Macroscopic Fluctuations Emerge in Balanced Networks with Incomplete Recurrent Alignment
Itamar Daniel Landau, Haim Sompolinsky

TL;DR
This paper demonstrates that macroscopic fluctuations naturally emerge in strongly-coupled neural networks with low-rank connectivity structures through incomplete recurrent alignment, extending excitation-inhibition balance theory.
Contribution
It generalizes the theory of excitation-inhibition balance to arbitrary low-rank structures, revealing how macroscopic fluctuations arise intrinsically in such networks.
Findings
Macroscopic fluctuations are determined by the singular values of the alignment matrix.
Incomplete recurrent alignment leads to the emergence of low-dimensional variability.
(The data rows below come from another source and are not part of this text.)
(** The id of the last click of a sequence of events, [d] if there is
    none. *)
Fixpoint last_click (evs : list GridScene.Event) (d : option string) : option string :=
  match evs with
  | [] => d
  | GridScene.Click i :: evs' => last_click evs' (Some i)
  | _ :: evs' => last_click evs' d
  end.

(** Whether the last pointer event on the plot [i] in a sequence of events
    is a pointer-over, [d] if the sequence has no pointer event on [i]. *)
Fixpoint last_pointer (i : string) (evs : list GridScene.Event) (d : bool) : bool :=
  match evs with
  | [] => d
  | GridScene.PointerOver j :: evs' =>
    last_pointer i evs' (if String.eqb i j then true else d)
  | GridScene.PointerOut j :: evs' =>
    last_pointer i evs' (if String.eqb i j then false else d)
  | GridScene.Click _ :: evs' => last_pointer i evs' d
  end.

(** The zoom levels of the map-clone page. *)
Definition zoom_levels : list float :=
  [10; 15; 20; 25; 30; 35; 40; 45; 50]%float.

(** A record [LandPolygon] draws: a shape of at least 3 points. *)
Definition renderable (land : MapClone.Land) : bool :=
  match MapClone.shape land with
  | None => false
  | Some pts => 3 <=? Z.of_nat (List.length pts)
  end.

(** A string without a space. *)
Fixpoint no_space (s : string) : bool :=
  match s with
  | EmptyString => true
  | String c s' => negb (Ascii.eqb c " ") && no_space s'
  end.

(** What follows the last space of a string (the string itself if it has
    no space). *)
Fixpoint last_word (s : string) : string :=
  match s with
  | EmptyString => EmptyString
  | String c s' =>
    if no_space s' then (if Ascii.eqb c " " then s' else s) else last_word s'
  end.

(** A city plot that carries a building, and a natural plot that is not
    water. *)
Definition has_building (p : City.Plot) : bool :=
  match City.type p with City.empty => false | _ => true end.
The theory applies to biologically plausible neural network models.
Abstract
Networks of strongly-coupled neurons with random connectivity exhibit chaotic, asynchronous fluctuations. In previous work, we showed that when endowed with an additional low-rank connectivity consisting of the outer product of orthogonal vectors, these networks generate large-scale coherent fluctuations. Although a striking phenomenon, that result depended on a fine-tuned choice of low-rank structure. Here we extend that work by generalizing the theory of excitation-inhibition balance to networks with arbitrary low-rank structure and show that low-dimensional variability emerges intrinsically through what we call incomplete recurrent alignment. We say that a low-rank connectivity structure exhibits incomplete alignment if its row-space is not contained in its column-space. In the setting of incomplete alignment, recurrent connectivity can be decomposed into a subspace-recurrent…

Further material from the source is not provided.